114 menitikberatkan pada upaya memahami, memaknai dan menghargai peserta didik sebagai individu yang unik dan konkret, bukan sekedar sebagai manusia yang berkumpul dalam sebuah kelompok belajar. Paradigma ini terbangun dari sebuah keinginan untuk memperjelas serta memperkokoh landasan ontologis, aksiologis dan epistemologis dunia pendidikan. Sebagai sebuah bangunan paradigma, individualisasi pendidikan berisikan pemikiran tentang idealisasi perluasan wilayah bereksistensi bagi individu yang memainkan peran sebagai peserta didik.

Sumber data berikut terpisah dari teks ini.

(* ===== verification/RaftSimLocal.v ===== *)
(** * The peers' own steps follow the protocol

    Timers, calls of the service, replies, the apply goroutine and crashes:
    what a peer does on its own is what [RaftProtocol.v] allows, and the
    requests it sends mean what [RaftRefine.v] says. *)
From S2P Require Import Prelude Persister Raft RaftNode RaftTheorems RaftSpec RaftNet.
From S2P Require Import RaftProtocol RaftCommit RaftRefine RaftSim.

Section Local.
Context {Cmd : Type} `{!Gob Cmd, !GobLaws Cmd} (n : Z).
Implicit Types rf : Raft Cmd.
Implicit Types L P A B : list (LogEntry Cmd).
Implicit Types g : Proto Cmd.

Lemma foldl_go_eq (f : Z → Goroutine) (l : list Z) rf :
  foldl (λ rf i, go rf (f i)) rf l = set_started (started rf ++ (f <$> l)) rf.
Proof.
  revert rf. induction l as [|i l IH]; intros rf; simpl.
  - rewrite app_nil_r. by destruct rf.
  - rewrite IH. unfold go. simpl. by rewrite <-app_assoc.
Qed.

Lemma others_range g i rf p : node_rel n g i rf → p ∈ others rf → 0 <= p < n.
Proof.
  intros H [_ Hp%elem_of_seqZ]%list_elem_of_filter. rewrite (nr_peers _ _ _ _ H) in Hp. lia.
Qed.

(** ** Start *)

Lemma log_rel_append L rf e rf' :
  log_rel L rf → log rf' = log rf ++ [e] → lastIncludedIndex rf' = lastIncludedIndex rf →
  lastIncludedTerm rf' = lastIncludedTerm rf → log_rel (L ++ [e]) rf'.
Proof.
  intros [H1 H2 H3] E1 E2 E3. pose proof H2 as (x & Hx%lookup_lt_Some & _)%fmap_Some.
  split; rewrite ?E1, ?E2, ?E3; [done| |].
  - rewrite lookup_app_l by done. done.
  - rewrite H3, drop_app_le by lia. done.
Qed.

Sarana bagi idealisasi ini adalah kebebasan eksistensial, dimana setiap individu diberikan kesempatan untuk mengekspresikan potensi kediriannya sebagai makhluk unik dan konkret. Untuk menjaga idealitas ini, guru sebagai individu yang memainkan peran pelaku didik, harus mampu menumbuhkembangkan aura kesadaran akan tanggung jawab dari setiap pilihan tindakan pada masing-masing diri peserta didik nya. Pada akhirnya, kesadaran tersebut harus selalu direfleksikan melalui aktivitas evalusi diri setiap individu dalam peran sebagai peserta didik. Materi evaluasi dimaksud berisikan tentang kesadaran akan batasan capaian dari aktivitas pembelajaran yang telah diikuti. Bentuk evaluasi seperti ini setidaknya berpotensi menegasi kecenderungan untuk melakukan tindakan tidak terpuji, yang biasa dilakukan peserta didik dalam dunia pendidikan, sekaligus mengafirmasi realitas akan keterbatasan kemampuan diri.